Recently, fear of falling (FoF) has been a significant concern of older adults due to its negative impact on the quality of life (QoL). The concept of FoF has evolved from a postfall syndrome to low perceived self-efficacy at avoiding falls during activities of daily living [1, 2]. The prevalence of FoF ranged from 33 to 46% in older adult nonfallers and was up to 85% in older adult fallers [3, 4]. This psychological symptom significantly decreases physical activity and independence, and increases fall risk and depression, all of which results in poor QoL [5]. Many factors such as older age, female gender, history of falling, cognitive impairment, frailty, anxiety, depression, dizziness, poor self-reported health perception, gait abnormalities, low economic status, and living alone have associated to the high prevalence of FoF [5, 6].

Diabetes mellitus (DM) is a significant risk factor for falls in older adults [710] and associated with an increase in FoF [11]. The prevalence of falls and FoF is significantly higher in older adults with DM (ODM) than in older adults without DM (ONDM) [8, 1114]. Microvascular complications associated with DM result in multiple impairments including sensory deficits and muscle weakness due to peripheral neuropathy [1518], loss of visual acuity due to retinopathy [1820], and impaired postural control and falls due to vestibulopathy [2123]. These impairments predispose ODM to an increase in fall risk [17, 20, 24], falls [12, 17, 25], and FoF [25].

Clinical balance assessment is essential to identify a patient’s ability to maintain balance, fall risk, and potentially FoF in ODM. Currently, the sensory organization test (SOT) is considered the gold standard for identifying the ability to use different sensory inputs to maintain balance [26]. Unfortunately, the SOT is not readily available in many clinics. However, the modified clinical test of sensory interaction and balance (mCTSIB) [27] has been widely used in clinical practice. During the mCTSIB, patients were asked to maintain a static standing balance on a firm and compliant surface, with eyes open and closed to mimic the conditions of the SOT. The mCTSIB has been shown to have good test-retest reliability () in older community-dwelling adults [28]. Small but significant correlations (-0.51) between the mCTSIB and SOT scores suggest its potential for identifying the varying degrees of impaired standing balance [29].

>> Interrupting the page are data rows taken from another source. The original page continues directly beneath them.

(** A list of lines with what stands before and behind each of them. *)
Definition print_lines (before after : string) (l : list string) : string :=
  String.concat "" (map (λ line, before +:+ line +:+ after +:+ String newline "")%string l).
Definition print_lists (l : adguard_lists) : string :=
  String.concat "" [
    print_lines "" "$important" (al_importantDomain l); print_lines "/" "/$important" (al_importantDomainRegex l);
    print_lines "@@" "$important" (al_importantExcludeDomain l); print_lines "@@/" "/$important" (al_importantExcludeDomainRegex l);
    print_lines "" "" (al_domain l); print_lines "/" "/" (al_domainRegex l);
    print_lines "@@" "" (al_excludeDomain l); print_lines "@@/" "/" (al_excludeDomainRegex l)].
Definition FromOptions (rules : list HeadlessRuleOptions) : option (result string) :=
  match rules with
  | [rule] =>
      match unwrap rule no_lists with
      | Some (Ok l) => Some (Ok (print_lists l))
      | Some (Err e) => Some (Err e)
      | Some (Panic m) => Some (Panic m)
      | None => None
      end
  | _ => Some (Err adguard_ErrInvalid)
  end.

(** ** The command: cmd_rule_set_convert.go *)

Definition RuleSetVersion2 : Z := 2.
(** [convertRuleSet] of a list of type [adguard]: the bytes of the file *)
Definition convertRuleSet `{AdGuardLibs, Varbin} (content : string) : result (list byte) :=
  rules ← ToOptions content; Write rules RuleSetVersion2.
End Options.
Lemma Inv_send (w : World) :
  message (app w) <> "" -> Inv w -> Inv (step w ClickSend).
Proof.
  intros E [Hc Ht Hr Hf Hp]. rewrite (step_send _ E).
  assert (Hu : well_formed (userMessage (message (app w)))) by (by eexists).
  split; simpl; try done.
  - apply good_conversation_app; [done|]. by apply Forall_singleton.
  - apply Forall_app. split; [done|]. by apply Forall_singleton.
  - apply Forall_app. split; [done|]. apply Forall_singleton. left. by eexists.
  - destruct (file (app w)); [done|].
    destruct Hf as (? & ? & Hnr). repeat split; try done.
    apply Forall_app. split; [done|]. by apply Forall_singleton.
Qed.

Lemma Inv_step (w : World) (ev : Event) : Inv w -> Inv (step w ev).
Proof.
  intros HI. destruct ev; try (by apply Inv_settle).
  - (* typing *)
    destruct HI; by split.
  - (* a key *)
    unfold step, handler, handleKeyDown.
    destruct (String.eqb key "Enter"); [|done].
    destruct (String.eqb_spec (message (app w)) "") as [E|E].
    + by rewrite (sendMessage_empty _ E).
    + fold (handler (app w) ClickSend). fold (step w ClickSend).
      by apply Inv_send.
  - (* Send *)
    destruct (String.eqb_spec (message (app w)) "") as [E|E].
    + unfold step, handler. by rewrite (sendMessage_empty _ E).
    + by apply Inv_send.
  - (* a file from the picker *)
    destruct HI as [Hc Ht Hr Hf Hp].
    destruct (first_file_cases files) as [H|(f & Hfile & E)].
    + destruct (step_rejected w files H) as [-> _]. split; simpl; try done.
      apply good_conversation_app; [done|]. repeat constructor. by eexists.
    + destruct (step_accepted w files f Hfile E) as [-> _].
      split; simpl; try done.
      * apply Forall_app. split; [done|]. by repeat apply Forall_cons_2.
      * apply Forall_app. split; [done|]. apply Forall_singleton. right. by eexists.
  - destruct HI; by split.
  - destruct HI; by split.
  - destruct HI; by split.
  - (* a drop *)
    destruct HI as [Hc Ht Hr Hf Hp].
    destruct (first_file_cases files) as [H|(f & Hfile & E)].
    + destruct (step_rejected w files H) as [_ ->]. split; simpl; try done.
      apply good_conversation_app; [done|]. repeat constructor. by eexists.
    + destruct (step_accepted w files f Hfile E) as [_ ->].
      split; simpl; try done.
      * apply Forall_app. split; [done|]. by repeat apply Forall_cons_2.
      * apply Forall_app. split; [done|]. apply Forall_singleton. right. by eexists.
  - done.
  - (* the preview button *)
    unfold step, handler.
    destruct (file (app w)) eqn:Hfile; [|exact HI].
    destruct HI as [Hc Ht Hr Hf Hp].
    split; simpl; try done.
    rewrite Hfile in Hf |- *. exact Hf.
Qed.
(** * NBApredict: the prediction engine of [predict.py]

    A shallow embedding of [predict.py] and of the constants of
    [helpers/br_references.py] it reads, with the properties of the
    prediction engine proved over it.

    Conventions of the embedding.
    - Python floats are idealised as real numbers ([R]): rounding,
      infinities and NaN are outside the model.
    - Python strings are ASCII text ([string]); [str.lower] is the ASCII
      lower-casing.
    - A pandas [DataFrame] is the list of its labelled columns.
    - A Python call either returns a value or raises: [result].
    - A Python dict is the list of its items in insertion order.
    - A printed sentence is recorded by its template and the values put
      into it. *)

From Stdlib Require Import Reals Lra Lia ZArith List String Ascii Bool.
From Stdlib Require Import RiemannInt Ranalysis Rpower DecimalString Sorted.
Import ListNotations.

(* ===================================================================== *)
(** * Part I: the model *)
(* ===================================================================== *)

(* ===================================================================== *)
(** ** The normal distribution, as [scipy.stats.norm] documents it *)
(* ===================================================================== *)

Module Norm.

Local Open Scope R_scope.

(** Unnormalised density of the standard normal law: [exp (- x^2 / 2)]. *)
Definition gauss (x : R) : R := exp (- (x * x) / 2).

(** [gauss] is continuous, hence integrable on every interval, in either
    direction. *)
Definition gauss_integrable (a b : R) : Riemann_integrable gauss a b.
Proof.
  assert (Hc : continuity gauss).
  { unfold gauss.
    apply (continuity_comp (fun x => - (x * x) / 2) exp).
    - unfold Rdiv. reg.
    - apply derivable_continuous, derivable_exp. }
  destruct (Rle_dec a b) as [Hab | Hab].
  - apply continuity_implies_RiemannInt; [exact Hab|].
    intros x _. apply Hc.
  - apply RiemannInt_P1, continuity_implies_RiemannInt; [lra|].
    intros x _. apply Hc.
Defined.
(** The first continuation request times out. *)
Definition upstream_failing (n : nat) : outcome :=
  if n =? 0 then page_with_token else Raised "timed out".

Definition upstream_empty (n : nat) : outcome := page_without_results.

Definition no_ties (count total : nat) : bool := false.

Definition sample_clock (w : World) : string := "2024-01-01_00-00-00".

Definition sample_str_exn (e : exn) : string := "error".

Definition sample_clean (df : DataFrame) (query : pyval) (w : World)
  : result DataFrame * World := (Ok df, w).

Definition sample_analyze (df : DataFrame) (w : World)
  : result pyval * World := (Ok (PDict []), w).

Definition frame_of_languages (langs : list string) : DataFrame :=
  pd_DataFrame
    ((fun lang => [("id", PStr lang); ("text", PStr "hi");
                   ("original_lang", PStr lang)]) <$> langs).

(** Six tweets, six languages. *)
Definition six_languages : DataFrame :=
  frame_of_languages ["en"; "hi"; "fr"; "de"; "es"; "it"].

Definition two_languages : DataFrame :=
  frame_of_languages ["en"; "hi"; "en"].

(** Columns but no row. *)
Definition frame_without_rows : DataFrame :=
  {| df_len := 0; df_data := [("id", []); ("original_lang", [])] |}.

(** ** Vocabulary of the further properties *)

(** The continuation token a response carries ([None] when it has none). *)
Definition response_token (o : outcome) : pyval :=
  match o with
  | Response _ _ (Some data) =>
      match py_get data "continuation_token" PNone with
      | Ok token => token
      | Err _ => PNone
      end
  | _ => PNone
  end.

(** A response with status 200 and a non-empty list of results. *)
Definition carries_results (o : outcome) : bool :=
  match o with
  | Response status_code _ (Some (PDict data)) =>
      (status_code =? 200)%Z
      && match dict_get data "results" with
         | Some (PList (_ :: _)) => true
         | _ => false
         end
  | _ => false
  end.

Since impaired sensation required for maintaining standing balance has been reported to vary largely among the ODM [17, 18, 20, 23, 24], it is plausible that ODM’s performance on the mCTSIB may also vary among them and contribute to the degree of FoF they experienced. On the other hand, FoF may influence how well the ODM performs on the mCTSIB, particularly when they maintain standing balance on a compliant surface with their eyes closed. Unfortunately, to our knowledge, the relationship between ODM’s ability to perform the mCTSIB and FoF has not been reported and needs further evaluation.

A decline in the motor system associated with DM may also influence FoF in ODM. The weakness of the lower extremity (LE) muscles is commonly observed among ODM [30, 31]. The ODM with FoF performed relatively poorer than the ONDM on many physical performance tests such as the five-time sit-to-stand test [30, 32], raising from a chair of knee height [4], Berg balance score [13], one-leg stance [13], and timed up and go (TUG) test [12, 13]. In fact, impaired performance on the TUG test is a good predictor for falls and FoF in older women with type 2 DM [32]. Although impaired physical performance in the ODM with FoF can be partially attributable to the weakness of the LE muscles in older adults [33, 34], the relationship between the LE strength and FoF, specifically in ODM, has not been reported. Additionally, weakness of the LE muscles may contribute to how well the ODM perform on the mCTSIB, physical performance tests, and the degree of FoF experienced by the ODM. The lack of understanding of the relationships between these measures warrants further investigation since it will allow clinicians to identify a comprehensive evaluation and management program for the ODM.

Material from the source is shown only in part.